WORK REQUEST — In the records that follow, the lines from the one containing "by iApply (big_sepL_lookup_acc" to the one containing "(** * Strings: lib/string.c", inclusive, are to be given again exactly.
*** DATA EXTRACT Section Begins ***
(* ===== verification/Arrays.v ===== *)
(** * Arrays in memory

    [arr p k vs]: the elements [vs] of an array at [p] whose elements are [k] bytes apart. *)

From S2P Require Export Mem.

Definition arr (p k : Z) (vs : list Z) : heapProp :=
  [∗ list] i ↦ v ∈ vs, (p + k * Z.of_nat i) ↦ v.

(** A byte array. *)
Abbreviation bytes p vs := (arr p 1 vs).

Lemma arr_acc p k vs (i : nat) v : vs !! i = Some v →
  arr p k vs ⊢ (p + k * Z.of_nat i) ↦ v ∗
    (∀ w, (p + k * Z.of_nat i) ↦ w -∗ arr p k (<[i := w]> vs)).
Proof. iIntros (Hi) "H". iApply (big_sepL_insert_acc with "H"). done. Qed.

Lemma arr_read p k vs (i : nat) v : vs !! i = Some v →
  arr p k vs ⊢ (p + k * Z.of_nat i) ↦ v ∗ ((p + k * Z.of_nat i) ↦ v -∗ arr p k vs).
Proof. iIntros (Hi) "H". by iApply (big_sepL_lookup_acc with "H"). Qed.

Lemma arr_app p k vs ws : arr p k (vs ++ ws) ⊣⊢ arr p k vs ∗ arr (p + k * length vs) k ws.
Proof.
  unfold arr. rw big_sepL_app. f_equiv. apply big_sepL_proper. intros i v _.
  replace (p + k * Z.of_nat (length vs + i)) with (p + k * Z.of_nat (length vs) + k * Z.of_nat i) by lia.
  done.
Qed.

Lemma arr_nil p k : arr p k [] ⊣⊢ emp.
Proof. done. Qed.

Lemma arr_one p k v : arr p k [v] ⊣⊢ p ↦ v.
Proof. unfold arr; simpl. rw Z.mul_0_r Z.add_0_r. iSplit; [iIntros "[$ _]"|iIntros "$"]. Qed.

Lemma arr_cons p k v vs : arr p k (v :: vs) ⊣⊢ p ↦ v ∗ arr (p + k) k vs.
Proof.
  rw (arr_app p k [v] vs) arr_one /=. by replace (k * 1%nat) with k by lia.
Qed.

Lemma arr_snoc p k vs v : arr p k (vs ++ [v]) ⊣⊢ arr p k vs ∗ (p + k * length vs) ↦ v.
Proof. by rw arr_app arr_one. Qed.

Lemma arr_cells p k vs : arr p k vs ⊢ cells (length vs).
Proof.
  revert p. induction vs as [|v vs IH]; intros p; [iIntros "_"; iApply cells_0|].
  rw arr_cons IH pt_cells. simpl. iIntros "[H1 H2]". iApply (cells_add with "H1 H2").
Qed.

Lemma arr_load p k vs (i : nat) v q Q : vs !! i = Some v → q = p + k * Z.of_nat i →
  arr p k vs -∗ (arr p k vs -∗ Q v) -∗ wp (load q) Q.
Proof.
  iIntros (Hi ->) "H HQ". iDestruct (arr_read with "H") as "[Hv H]"; [done|]. wp_load.
  iApply "HQ". by iApply "H".
Qed.

Lemma arr_store p k vs (i : nat) v w q (Q : unit → heapProp) : vs !! i = Some v → q = p + k * Z.of_nat i →
  arr p k vs -∗ (arr p k (<[i := w]> vs) -∗ Q tt) -∗ wp (store q w) Q.
Proof.
  iIntros (Hi ->) "H HQ". iDestruct (arr_acc with "H") as "[Hv H]"; [done|]. wp_store.
  iApply "HQ". by iApply "H".
Qed.

#[global] Typeclasses Opaque arr.
(* ===== verification/CString.v ===== *)
(** * Strings: lib/string.c

    A string is a run of character cells that ends with a cell that holds 0; characters are
    signed.  Pointers are not wrapped around: no object of the kernel lies across the end of
    the address space. *)

From S2P Require Export Arrays.

Definition is_alphanumeric (ch : Z) : bool := (32 <=? ch) && (ch <=? 126).

(** [while( *str++ != 0 && ++i)]: the loop also ends if the counter wraps to 0. *)
Definition strlen (str : Z) : M Z :=
  if str =? NULL then mret (-1) else
  loop (λ '(str, i),
    c ← load str;
    if c =? 0 then mret (inr i) else
    let i := s32 (i + 1) in
    if i =? 0 then mret (inr i) else mret (inl (str + 1, i))) (str, 0).

Definition strreverse (ptr : Z) : M Z :=
  if ptr =? NULL then mret (-1) else
  len ← strlen ptr;
  loop (λ '(ptr, p),
    if ptr <? p then
      tmp ← load ptr;
      c ← load p;
      store ptr c;;
      store p tmp;;
      mret (inl (ptr + 1, p - 1))
    else mret (inr 0)) (ptr, ptr + len - 1).

Definition itoa (str value : Z) : M unit :=
  if str =? NULL then mret tt else
  p ← (if value =? 0 then store str 48;; mret (str + 1)
       else
         p ← loop (λ '(p, value),
               if negb (value =? 0) then
                 let bit := u8 (Z.rem value 10) in
                 store p (s8 (48 + bit));;
                 mret (inl (p + 1, Z.quot value 10))
               else mret (inr p)) (str, value);
         strreverse str;;
         mret p);
  store p 0.

(** [for(i = 28; i >= 0; i -= 4)], with the variables [p] and [flag] of the loop. *)
Fixpoint htoa_loop (value : Z) (shifts : list Z) (p : Z) (flag : bool) : M Z :=
  match shifts with
  | [] => mret p
  | i :: shifts =>
      let ch := Z.land (Z.shiftr value i) 15 in
      if flag || (ch >? 0) then
        let ch := ch + 48 in
        let ch := if ch >? 57 then ch + 7 else ch in
        store p (s8 ch);;
        htoa_loop value shifts (p + 1) true
      else htoa_loop value shifts p flag
  end.

Definition htoa (str value : Z) : M unit :=
  if str =? NULL then mret tt else
  p ← (if value =? 0 then store str 48;; mret (str + 1)
       else htoa_loop value [28; 24; 20; 16; 12; 8; 4; 0] str false);
  store p 0.

Definition strncmp (str1 str2 len : Z) : M Z :=
  l1 ← strlen str1;
  l2 ← strlen str2;
  let min_len := if l1 >? l2 then l2 else l1 in
  if (len <=? 0) || (str1 =? NULL) || (str2 =? NULL) then mret (-1) else
  let len := if len >? min_len then min_len else len in
  loop (λ '(i, str1, str2),
    if i <? len then
      a ← load str1;
      b ← load str2;
      if a =? b then mret (inl (i + 1, str1 + 1, str2 + 1)) else mret (inr (-1))
    else mret (inr 0)) (0, str1, str2).

(** The loop condition [str1 && str2] tests the pointers. *)
Definition strcmp (str1 str2 : Z) : M Z :=
  if (str1 =? NULL) || (str2 =? NULL) then mret (-1) else
  loop (λ '(str1, str2),
    if negb (str1 =? NULL) && negb (str2 =? NULL) then
      a ← load str1;
      b ← load str2;
      if negb (a =? b) then mret (inr (-1)) else mret (inl (str1 + 1, str2 + 1))
    else mret (inr 0)) (str1, str2).

Definition strncpy (dst src size : Z) : M Z :=
  if (dst =? NULL) || (src =? NULL) || (size <? 0) then mret (-1) else
  loop (λ '(dst, src, i),
    c ← load src;
    store dst c;;
    if negb (c =? 0) then
      let i := s32 (i + 1) in
      if i <? size then mret (inl (dst + 1, src + 1, i)) else mret (inr 0)
    else mret (inr 0)) (dst, src, 0).

Definition strcpy (dst src : Z) : M Z :=
  if (dst =? NULL) || (src =? NULL) then mret (-1) else
  loop (λ '(dst, src),
    c ← load src;
    store dst c;;
    if negb (c =? 0) then mret (inl (dst + 1, src + 1)) else mret (inr 0)) (dst, src).

Definition memcmp (dst src len : Z) : M Z :=
  if (dst =? NULL) || (src =? NULL) || (len <=? 0) then mret (-1) else
  l1 ← strlen dst;
  l2 ← strlen src;
  if negb (l1 =? l2) then mret (-2) else
  l1 ← strlen dst;
  if len >? l1 then mret (-3) else
  loop (λ '(dst, src, len),
    if negb (dst =? NULL) && negb (src =? NULL) && negb (len =? 0) then
      a ← load dst;
      b ← load src;
      if negb (a =? b) then mret (inr (-4)) else mret (inl (dst + 1, src + 1, len - 1))
    else mret (inr 0)) (dst, src, len).

Definition memset (dst ch size : Z) : M Z :=
  if (dst =? NULL) || (size <=? 0) then mret (-1) else
  loop (λ '(dst, i),
    if negb (dst =? NULL) && (i <? size) then
      store dst ch;;
      mret (inl (dst + 1, i + 1))
    else mret (inr 0)) (dst, 0).

Definition bzero (dst size : Z) : M Z := memset dst 0 (s32 size).

(** lib/klibc.c *)
Definition phys_copy (dst src size : Z) : M Z :=
  if (dst =? NULL) || (src =? NULL) then mret (-1) else
  dst ← loop (λ '(dst, src, size),
          if negb (size =? 0) then
            c ← load src;
            store dst c;;
            mret (inl (dst + 1, src + 1, s32 (size - 1)))
          else mret (inr dst)) (dst, src, size);
  store dst 0;;
  mret 0.

(** ** vsprintf

    The arguments are 32-bit cells four bytes apart; [tmp] is the address of the local buffer
    [char tmp[32]], which is cleared once, at the start. *)
Definition vsprintf_step (tmp : Z) (s : Z * Z * Z) : M (Z * Z * Z + Z) :=
  let '(fmt, p, next_arg) := s in
  f ← load fmt;
  if f =? 0 then mret (inr p) else
  if negb (f =? 37) then store p f;; mret (inl (fmt + 1, p + 1, next_arg)) else
  let fmt := fmt + 1 in
  f ← load fmt;
  if f =? 115 then
    a ← load next_arg;
    strcpy p a;;
    a ← load next_arg;
    l ← strlen a;
    mret (inl (fmt + 1, p + l, next_arg + 4))
  else if f =? 99 then
    a ← load next_arg;
    store p (s8 a);;
    mret (inl (fmt + 1, p + 1, next_arg + 4))
  else if f =? 100 then
    value ← load next_arg;
    p ← (if value <? 0 then
           store p 45;;
           itoa tmp (s32 (- value));;
           mret (p + 1)
         else itoa tmp value;; mret p);
    strcpy p tmp;;
    l ← strlen tmp;
    mret (inl (fmt + 1, p + l, next_arg + 4))
  else if (f =? 112) || (f =? 120) then
    value ← load next_arg;
    htoa tmp value;;
    strcpy p tmp;;
    l ← strlen tmp;
    mret (inl (fmt + 1, p + l, next_arg + 4))
  else mret (inl (fmt + 1, p, next_arg)).

Definition vsprintf (tmp buf fmt args : Z) : M Z :=
  memset tmp 0 32;;
  p ← loop (vsprintf_step tmp) (fmt, buf, args);
  mret (p - buf).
*** DATA EXTRACT Section Ends ***
WRITTEN ANSWER —
Proof. iIntros (Hi) "H". by iApply (big_sepL_lookup_acc with "H"). Qed.

Lemma arr_app p k vs ws : arr p k (vs ++ ws) ⊣⊢ arr p k vs ∗ arr (p + k * length vs) k ws.
Proof.
  unfold arr. rw big_sepL_app. f_equiv. apply big_sepL_proper. intros i v _.
  replace (p + k * Z.of_nat (length vs + i)) with (p + k * Z.of_nat (length vs) + k * Z.of_nat i) by lia.
  done.
Qed.

Lemma arr_nil p k : arr p k [] ⊣⊢ emp.
Proof. done. Qed.

Lemma arr_one p k v : arr p k [v] ⊣⊢ p ↦ v.
Proof. unfold arr; simpl. rw Z.mul_0_r Z.add_0_r. iSplit; [iIntros "[$ _]"|iIntros "$"]. Qed.

Lemma arr_cons p k v vs : arr p k (v :: vs) ⊣⊢ p ↦ v ∗ arr (p + k) k vs.
Proof.
  rw (arr_app p k [v] vs) arr_one /=. by replace (k * 1%nat) with k by lia.
Qed.

Lemma arr_snoc p k vs v : arr p k (vs ++ [v]) ⊣⊢ arr p k vs ∗ (p + k * length vs) ↦ v.
Proof. by rw arr_app arr_one. Qed.

Lemma arr_cells p k vs : arr p k vs ⊢ cells (length vs).
Proof.
  revert p. induction vs as [|v vs IH]; intros p; [iIntros "_"; iApply cells_0|].
  rw arr_cons IH pt_cells. simpl. iIntros "[H1 H2]". iApply (cells_add with "H1 H2").
Qed.

Lemma arr_load p k vs (i : nat) v q Q : vs !! i = Some v → q = p + k * Z.of_nat i →
  arr p k vs -∗ (arr p k vs -∗ Q v) -∗ wp (load q) Q.
Proof.
  iIntros (Hi ->) "H HQ". iDestruct (arr_read with "H") as "[Hv H]"; [done|]. wp_load.
  iApply "HQ". by iApply "H".
Qed.

Lemma arr_store p k vs (i : nat) v w q (Q : unit → heapProp) : vs !! i = Some v → q = p + k * Z.of_nat i →
  arr p k vs -∗ (arr p k (<[i := w]> vs) -∗ Q tt) -∗ wp (store q w) Q.
Proof.
  iIntros (Hi ->) "H HQ". iDestruct (arr_acc with "H") as "[Hv H]"; [done|]. wp_store.
  iApply "HQ". by iApply "H".
Qed.

#[global] Typeclasses Opaque arr.
(* ===== verification/CString.v ===== *)
(** * Strings: lib/string.c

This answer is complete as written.